Tuesday, March 17, 2009

Odd Couple


If literary correspondence has gone the way of the passenger pigeon, then the newly published epistolary relationship of Robert Lowell and Elizabeth Bishop is a prime specimen, preserved behind metaphorical glass while the contemporary cacophony of Twitter rages outside the museum walls.

Bishop (the subject of a post last year) and Lowell (1917-1977) made quite a pair: she retiring, oblique, and lesbian; he irrepressible, oracular, and ambitiously heterosexual. But the two shared not only world-class poetry but also the shifting murk of mental illness. Bishop's mother was institutionalized and she herself struggled with alcoholism; her partner of fifteen years in Brazil suffered from depression and eventually committed suicide some time after the two separated. As for Lowell, while we often hem and haw these days about bipolarity and its nuances, in his case there is no subtlety: he suffered from recurrent, florid, and classically euphoric manic episodes and took lithium for years.

They complemented each other very well as poetic touchstones and as long-distance interlocutors, although Lowell had notions of proposing to her, which likely could have let to a perfectly disastrous relationship. Bishop never alluded to personal matters in her work, but Lowell's opposite inclinations heralded the "confessional" style of poetry.

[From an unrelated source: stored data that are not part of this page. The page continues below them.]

(** The feature index an instance holds after linting [doc], given the one
    it held before: the last index of a non-empty features array of a root
    FeatureCollection, and the earlier index in every other case. *)
Definition index_left_by (doc : json) (f : option nat) : option nat :=
  match doc with
  | JObj members =>
      if py_eq_str (dict_get "type" members) "FeatureCollection" then
        match dict_lookup "features" members with
        | Some (JArr (x :: feats)) => Some (List.length feats)
        | _ => f
        end
      else f
  | _ => f
  end.

(** ** Structurally valid documents *)

(** A leaf geometry: "coordinates" holds positions at the depth of the type. *)
Definition valid_leaf (members : dict) (ty : string) : bool :=
  match coordinates_depth ty, dict_lookup "coordinates" members with
  | Some depth, Some coords => well_nested depth coords
  | _, _ => false
  end.

(** A geometry: a leaf geometry, or a GeometryCollection whose "geometries"
    is an array of geometries; [bound] limits the nesting of collections. *)
Fixpoint valid_geometry (bound : nat) (g : json) : bool :=
  match bound with
  | O => false
  | S bound' =>
      match g with
      | JObj members =>
          match dict_get "type" members with
          | JStr ty =>
              if String.eqb ty "GeometryCollection" then
                match dict_lookup "geometries" members with
                | Some (JArr geoms) => forallb (valid_geometry bound') geoms
                | _ => false
                end
              else valid_leaf members ty
          | _ => false
          end
      | _ => false
      end
  end.

(** A Feature: an optional string or integer "id", "properties" an object
    or null, "geometry" a geometry or null. *)
Definition valid_feature (bound : nat) (members : dict) : bool :=
  py_eq_str (dict_get "type" members) "Feature"
  && (negb (dict_contains "id" members) || is_str_or_int (dict_get "id" members))
  && match dict_lookup "properties" members with
     | Some JNull | Some (JObj _) => true
     | _ => false
     end
  && match dict_lookup "geometry" members with
     | Some JNull => true
     | Some g => valid_geometry bound g
     | None => false
     end.

(** A document: a FeatureCollection of Features (without "crs" when the
    CRS test is on), a Feature, or a geometry. *)
Definition valid_document (bound : nat) (crs : bool) (doc : json) : bool :=
  match doc with
  | JObj members =>
      if py_eq_str (dict_get "type" members) "FeatureCollection" then
        negb (crs && dict_contains "crs" members)
        && match dict_lookup "features" members with
           | Some (JArr feats) =>
               forallb (fun feature =>
                          match feature with
                          | JObj fm => valid_feature bound fm
                          | _ => false
                          end) feats
           | _ => false
           end
      else if py_eq_str (dict_get "type" members) "Feature" then
        valid_feature bound members
      else valid_geometry bound doc
  | _ => false
  end.

(** [m] returns a value satisfying [Q] and records nothing, on every
    instance whose line map is set and whose [check_crs] is [crs0]. *)
Definition quiet {A : Type} (crs0 : bool) (Q : A -> Prop) (m : M A) : Prop :=
  forall self,
    line_map self <> None -> check_crs self = crs0 ->
    exists a self',
      m self = (Returns a, self')
      /\ errors self' = errors self
      /\ line_map self' <> None
      /\ check_crs self' = crs0
      /\ Q a.

(** A Feature that is valid apart from its "id", which is not looked at. *)
Definition valid_feature_rest (bound : nat) (members : dict) : bool :=
  py_eq_str (dict_get "type" members) "Feature"
  && match dict_lookup "properties" members with
     | Some JNull | Some (JObj _) => true
     | _ => false
     end
  && match dict_lookup "geometry" members with
     | Some JNull => true
     | Some g => valid_geometry bound g
     | None => false
     end.

(** ** Calls of [_add_error], whatever report the instance holds *)

(** The message of an event. *)
Definition event_message (ev : event) : string := fst (fst ev).

(** The messages of [messages] that are not in [seen], each once, in the
    order in which [messages] first has them: the keys a dict gains. *)
Fixpoint first_seen (seen messages : list string) : list string :=
  match messages with
  | [] => []
  | m :: rest =>
      if existsb (fun k => String.eqb k m) seen then first_seen seen rest
      else m :: first_seen (seen ++ [m])%list rest
  end.

(** [m] returns, on every instance whose line map is set, a value
    satisfying [Q]; the value, the events it records and the attributes it
    leaves are the same whatever report the instance holds, and the report
    it leaves is the held one with those events applied. *)
Definition steady {A : Type} (Q : A -> Prop) (m : M A) : Prop :=
  forall self, line_map self <> None ->
    exists a log self',
      Q a
      /\ line_map self' <> None
      /\ forall held,
           m (with_errors held self) =
           (Returns a, with_errors (replay log held) self').


(** An instance that holds a report of two messages from earlier calls. *)
Definition after_two_messages : GeoJsonLint :=
  mkLint false None None
    [(msg_root, mkEntry [Some 0] [None]);
     (msg_missing_type, mkEntry [Some 1; Some 7] [None; Some 2])].

(* ================================================================== *)
(** * Sanity checks of the Python primitives *)
(* ================================================================== *)

Example split_examples :
  py_split "." "1.25" = ["1"; "25"] /\
  py_split "." "17" = ["17"] /\
  py_split "/type" "/features/0/type" = ["/features/0"; ""] /\
  split_head "/type" "" = "" /\
  split_head "/geometry" "/features/3/geometry" = "/features/3" /\
  str_of_nat 0 = "0" /\ str_of_nat 12 = "12" /\ str_of_Z (-7) = "-7" /\
  repr_words ["Feature"] = "['Feature']".
Proof. repeat split; reflexivity. Qed.

Example truthiness_examples :
  py_truthy (JObj []) = false /\ py_truthy (JStr "") = false /\
  py_truthy (JInt 0) = false /\ py_truthy (JFloat S754_nan) = true /\
  py_truthy (JStr "Point") = true /\ py_truthy (JArr [JNull]) = true.
Proof. repeat split; reflexivity. Qed.

(* ================================================================== *)
(** * Leaf position checks *)
(* ================================================================== *)

(** Linting a Point whose coordinates are the array [items], on a new
    instance: the two leaf checks decide the whole report. *)
Lemma lint_point (source_map : json -> string -> option nat)
  (py_repr : json -> string) (check_crs : bool) (items : list json) :
  let doc := geometry_doc "Point" (JArr items) in
  let line := one_indexed (source_map doc) "/coordinates" in
  fst (lint source_map py_repr doc (__init__ check_crs)) =
  Returns
    ((if (List.length items <? 2)%nat || (3 <? List.length items)%nat
      then [(msg_position_length, mkEntry [line] [None])] else []) ++
     (if negb (forallb is_int_or_float items)
      then [(msg_position_number, mkEntry [line] [None])] else []))%list.
Proof.
  intros doc line. subst doc line.
  unfold lint, geometry_doc, bind, set_line_map, _validate_geojson_root.
  cbn -[Nat.ltb forallb one_indexed].
  destruct ((List.length items <? 2)%nat || (3 <? List.length items)%nat);
    destruct (forallb is_int_or_float items); reflexivity.
Qed.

His poetic take on one of his several psychiatric hospitalizations, "Waking in the Blue," is here. Lowell was a mentor and supporter of Anne Sexton as well as she developed her poetic voice.

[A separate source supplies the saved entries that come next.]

Lemma folder_ready_make_dir (m : filesystem) (folder : path)
    (names : list string) :
  folder_ready m folder names = true →
  ∃ m1, Fs.make_dir folder true m = Returns m1
        ∧ m1 !! folder = Some (Dir true)
        ∧ Forall (λ n, writable_slot m1 (folder </> n) = true) names.
Proof.
  unfold folder_ready. intros [Hd Hn]%andb_prop.
  rewrite forallb_forall in Hn.
  assert (∃ m1, Fs.make_dir folder true m = Returns m1
                ∧ m1 !! folder = Some (Dir true)
                ∧ ∀ q, q ≠ folder → m1 !! q = m !! q) as (m1 & Hm & Hf & Ho).
  { unfold Fs.make_dir.
    destruct (m !! folder) as [[[|]|wr c]|] eqn:E; try done.
    - by exists m.
    - destruct (m !! Pth.parent folder) as [[[|]|wr c]|]; try done.
      exists (<[folder := Dir true]> m). split; [done|]. split.
      + apply lookup_insert_eq.
      + intros q Hq. by apply lookup_insert_ne. }
  exists m1. split; [done|]. split; [done|].
  apply Forall_forall. intros n Hin.
  specialize (Hn n (proj1 (list_elem_of_In _ _) Hin)).
  unfold writable_slot.
  rewrite (Ho (folder </> n)) by apply child_neq.
  rewrite parent_child, Hf.
  by destruct (m !! (folder </> n)) as [[wr|[|] c]|].
Qed.

(** ** Listing a folder *)

Lemma elem_of_children (m : filesystem) (d p : path) :
  p ∈ Fs.children m d ↔ is_Some (m !! p) ∧ Pth.parent p = d ∧ p ≠ d.
Proof.
  unfold Fs.children. rewrite list_elem_of_fmap. split.
  - intros [[q x] [-> H]]. apply elem_of_map_to_list in H.
    apply map_lookup_filter_Some in H as [H1 [H2 H3]]. simpl in *. eauto.
  - intros [[x Hx] [H2 H3]]. exists (p, x). split; [done|].
    apply elem_of_map_to_list, map_lookup_filter_Some. done.
Qed.

Lemma children_NoDup (m : filesystem) (d : path) : NoDup (Fs.children m d).
Proof. apply NoDup_fst_map_to_list. Qed.

Lemma child_Inj (folder : path) : Inj (=) (=) (Pth.child folder).
Proof. intros n1 n2. apply child_inj. Qed.

(** ** A run in a folder that is ready *)

Lemma create_test_files_ready (rt : runtime) (w : world) (desktop : path) :
  desktop_of rt (fs w) = Returns desktop →
  folder_ready (fs w) (desktop </> "test_files") fixture_names = true →
  font_loads rt = true →
  ∃ m1,
    Fs.make_dir (desktop </> "test_files") true (fs w) = Returns m1
    ∧ m1 !! (desktop </> "test_files") = Some (Dir true)
    ∧ create_test_files rt w =
      (Returns tt,
       World
         (stored (desktop </> "test_files") (stores (all_actions rt)) m1)
         (out w ++ [creating_line (desktop </> "test_files")]
          ++ builder_lines rt
          ++ [done_line; location_line (desktop </> "test_files")]
          ++ listing
               (stored (desktop </> "test_files") (stores (all_actions rt)) m1)
               (desktop </> "test_files"))).
Proof.
  intros Hd Hr Hf. set (tf := desktop </> "test_files") in *.
  destruct (folder_ready_make_dir _ _ _ Hr) as (m1 & Hm & Hdir & Hw).
  exists m1. split; [done|]. split; [done|].
  rewrite create_test_files_run, Hd. cbv zeta. fold tf. rewrite Hm.
  set (W := World m1 (out w ++ [creating_line tf])).
  pose proof (run_plans_perform tf (all_plans rt) W) as [Ho Hfs].
  pose proof (run_plans_out tf (all_plans rt) W) as Hout.
  fold (all_actions rt) in Ho, Hfs.
  rewrite perform_ready in Ho, Hfs;
    [|by apply all_actions_aborts|by rewrite all_actions_names
     |by apply all_actions_aborts|by rewrite all_actions_names].
  unfold outcome, exec in *. cbn [fst snd fs out W] in *.
  destruct (run_plans tf (all_plans rt) W) as [[[]|e] w']; [|done].
  cbn [fst snd] in *. specialize (Hout eq_refl).
  rewrite Hfs, Hout, all_plans_lines. cbn [out W].
  by rewrite <- !app_assoc.
Qed.

(** ** The files a run creates *)

(** C1, as amended: in every run in which the desktop folder is found, the
    fixture folder can be written to, and nothing but the file system can
    stop the image builder, [create_test_files] returns having stored
    exactly fourteen regular files in the fixture folder, under the fixed
    names of [fixture_names]; no other path changes but the folder itself,
    and a folder that held nothing ends up holding these fourteen files. *)
Theorem fourteen_files_created (rt : runtime) (w : world) (desktop : path) :
  desktop_of rt (fs w) = Returns desktop →
  folder_ready (fs w) (desktop </> "test_files") fixture_names = true →
  font_loads rt = true →
  let folder := desktop </> "test_files" in
  let w' := exec (create_test_files rt) w in
  outcome (create_test_files rt) w = Returns tt
  ∧ length fixture_names = 14
  ∧ NoDup fixture_names
  ∧ (∀ n, n ∈ fixture_names → Fs.is_regular (fs w') (folder </> n) = true)
  ∧ (∀ p, p ≠ folder → (∀ n, n ∈ fixture_names → p ≠ folder </> n) →
       fs w' !! p = fs w !! p)
  ∧ fs w' !! folder = Some (Dir true)
  ∧ (Fs.children (fs w) folder = [] →
       regular_entries (fs w') folder ≡ₚ Pth.child folder <$> fixture_names
       ∧ length (regular_entries (fs w') folder) = 14).
Proof.
  intros Hd Hr Hf folder w'.
  destruct (create_test_files_ready rt w desktop Hd Hr Hf)
    as (m1 & Hm & Hdir & Hrun).
  fold folder in Hm, Hdir, Hrun.
  pose proof (all_actions_names rt Hf) as Hnames.
  pose proof (all_actions_NoDup rt) as Hnd.
  apply make_dir_Returns in Hm as [_ Hother].
  unfold outcome, w', exec. rewrite Hrun. cbn [fst snd fs].
  set (mf := stored folder (stores (all_actions rt)) m1).
  assert (Hreg : ∀ n, n ∈ fixture_names →
                   Fs.is_regular mf (folder </> n) = true).
  { intros n Hn. rewrite <- Hnames in Hn.
    apply list_elem_of_fmap in Hn as [[n' c] [-> Hin]].
    unfold Fs.is_regular, mf. by rewrite (stored_lookup _ _ _ _ c). }
  assert (Hframe : ∀ p, (∀ n, n ∈ fixture_names → p ≠ folder </> n) →
                     mf !! p = m1 !! p).
  { intros p Hp. apply stored_lookup_ne. by rewrite Hnames. }
  assert (Hfolder : mf !! folder = Some (Dir true)).
  { rewrite Hframe; [done|]. intros n _. apply not_eq_sym, child_neq. }
  split; [done|]. split; [done|]. split; [apply fixture_names_NoDup|].
  split; [done|]. split.
  { intros p Hp Hn. rewrite Hframe by done. by apply Hother. }
  split; [done|]. intros Hempty.
  assert (Hperm : regular_entries mf folder
                  ≡ₚ Pth.child folder <$> fixture_names).
  { apply NoDup_Permutation.
    - unfold regular_entries, Fs.entries. rewrite Hfolder.
      apply NoDup_ListNoDup, List.NoDup_filter, NoDup_ListNoDup,
        children_NoDup.
    - apply (NoDup_fmap_2 _), fixture_names_NoDup.
    - intros p. unfold regular_entries, Fs.entries. rewrite Hfolder.
      rewrite list_elem_of_In, filter_In, <- list_elem_of_In.
      rewrite elem_of_children, list_elem_of_fmap. split.
      + intros [(Hsome & Hpar & Hne) _].
        destruct (decide (p ∈ Pth.child folder <$> fixture_names))
          as [Hin|Hout].
        { by apply list_elem_of_fmap in Hin. }
        assert (p ∈ Fs.children (fs w) folder) as Hc; [|by rewrite Hempty in Hc;
                                                       apply elem_of_nil in Hc].
        apply elem_of_children. split; [|done].
        rewrite <- Hother by done. rewrite <- Hframe; [done|].
        intros n Hn ->. apply Hout, list_elem_of_fmap. eauto.
      + intros (n & -> & Hn). split; [|by apply Hreg].
        split; [|split; [apply parent_child|apply child_neq]].
        specialize (Hreg n Hn). unfold Fs.is_regular in Hreg.
        by destruct (mf !! (folder </> n)). }
  split; [done|]. by rewrite Hperm, length_fmap.
Qed.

In what is for him a subdued tone, here is one of Lowell's last poems (he died of a heart attack):

Epilogue


Those blessed structures, plot and rhyme--
why are they no help to me now
I want to make
something imagined, not recalled?
I hear the noise of my own voice:
The painter's vision is not a lens,
it trembles to caress the light.
But sometimes everything I write
with the threadbare art of my eye
seems a snapshot,
lurid, rapid, garish, grouped,
heightened from life,
yet paralyzed by fact.
All's misalliance.
Yet why not say what happened?
Pray for the grace of accuracy
Vermeer gave to the sun's illumination
stealing like the tide across a map
to his girl solid with yearning.
We are poor passing facts,
warned by that to give
each figure in the photograph
his living name.

(Funny, how with every passing year, facts increasingly demand their due--even from poets).

2 comments:

Retriever said...

1 is a v distant relative (the genetic and cultural baggage familiar, right down to tormented poets or decent writers.The "and I alone survived" clods like me who are relatively healthy, look after and advocate for the tortured genii and wish we had their talent! Never read much Bishop but this reworking of a child's mnemonic game was interesting: http://www.poets.org/viewmedia.php/prmMID/15210

Anonymous said...

Is there any fiction that can't be atomised into the particles of it's irreducible facts?

Facts dressed up as lies, lies dressed up as facts. Life lies in convenient fictions; art confesses life inconveniently. This is not the truth.